“How do you do that, colour engraving?” Herewith an explanation of how we at Lion Lasers play with light, how we can turn off the light by shining more light on it and why peacocks are just boring grey beasts at dusk.
Colours do something to people. A black-and-white scene in a film is usually a sign of mourning. Lacking bright colours is a sign of drudgery such as a boring office job. Even the mere absence of the colour “green” in the opening scene of Wall-E does something to you. (1)
To understand coloured light, you need to understand light. But what exactly is light?
Light is a particle, but also a wave at the same time. We will make use of the latter property because 2 waves can reinforce each other (graph A below), but also cancel each other out (graph B). Noise-cancelling headphones make good use of this by creating ‘anti-noise’ (chart B), and light can do the same. With 2 precisely tuned lasers, we can ensure that nothing happens, both light waves extinguish each other. The other way round can be the same, then they reinforce each other (2).
The peaks of light wave 1 and 2 coincide at graph A and reinforce each other. In graph B, they counteract and flatten each other.
Coloured light is light of a certain wavelength, just like pitch in sound.
Red has a long wavelength and if you make it shorter and shorter you will encounter orange, yellow, green, blue, indigo and violet successively. The colours of the rainbow.

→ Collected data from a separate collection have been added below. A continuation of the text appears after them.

Lemma recipe_refers_to_request_fertilizers_witness :
  read_params sample_heap 1%positive = Some sample_params
  /\ exists out h',
      calculateMix_heap (inr (answering blend_result)) 1%positive sample_heap
      = Some (out, h')
      /\ forall returned recipe,
           snd out = Resolved returned ->
           recipe_at returned = Some recipe ->
           sample_heap !! recipe = None
           /\ exists items,
                h' !! recipe = Some (ArrayObj items)
                /\ forall item, In item items ->
                     sample_heap !! item = None
                     /\ exists f x,
                          h' !! item = Some (RecipeIngredientObj f x)
                          /\ In f (request_fertilizers sample_heap 1%positive)
                          /\ h' !! f = sample_heap !! f.
Proof.
  split; [vm_compute; reflexivity|].
  apply (recipe_refers_to_request_fertilizers (inr (answering blend_result))
           sample_heap 1%positive sample_params).
  vm_compute; reflexivity.
Defined.

End HeapReferences.

(** ** The failure about weight and increment *)

Lemma status_error_message_not_invalid (s : Z) :
  status_error_message s <> "Total weight and increment must be positive.".
Proof.
  unfold status_error_message.
  destruct (s =? Glp.GLP_NOFEAS)%Z; [discriminate|].
  destruct (s =? Glp.GLP_UNBND)%Z; [discriminate|].
  destruct (s =? Glp.GLP_UNDEF)%Z; discriminate.
Qed.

Now a jump to stainless steel, RVS. Not stainless because, as with aluminium, the outer layer is oxidised. Only it doesn’t oxidise through like you have with iron. Liquid stainless steel very definitely oxidises and that is what we take advantage of with the laser; we liquefy the top 0.0002 to 0.00035 millimetres, allowing it to oxidise. In fact, stainless steel oxide is partially permeable to light.
Light hitting the stainless steel then starts to do something special, part of the light reflects on the oxidation layer (‘1’ in the drawing below) while the other part only reflects on the stainless steel (2 below). The latter part (‘2’ in the drawing below) travels a greater distance than light beam ‘1’. If we do this properly, we can make these 2 light waves come together in such a way that they amplify each other as shown in graph A.
The wavelength of visible light
The wavelength of visible light is between 350 nanometres (violet, 0.00035mm) and 750 nanometres (red, 0.00075mm). With only 400 nanometres of slack for all visible colours (humans can distinguish roughly 10 million of them!), this has to be done with extreme precision otherwise you get a colour shift. (3)(4)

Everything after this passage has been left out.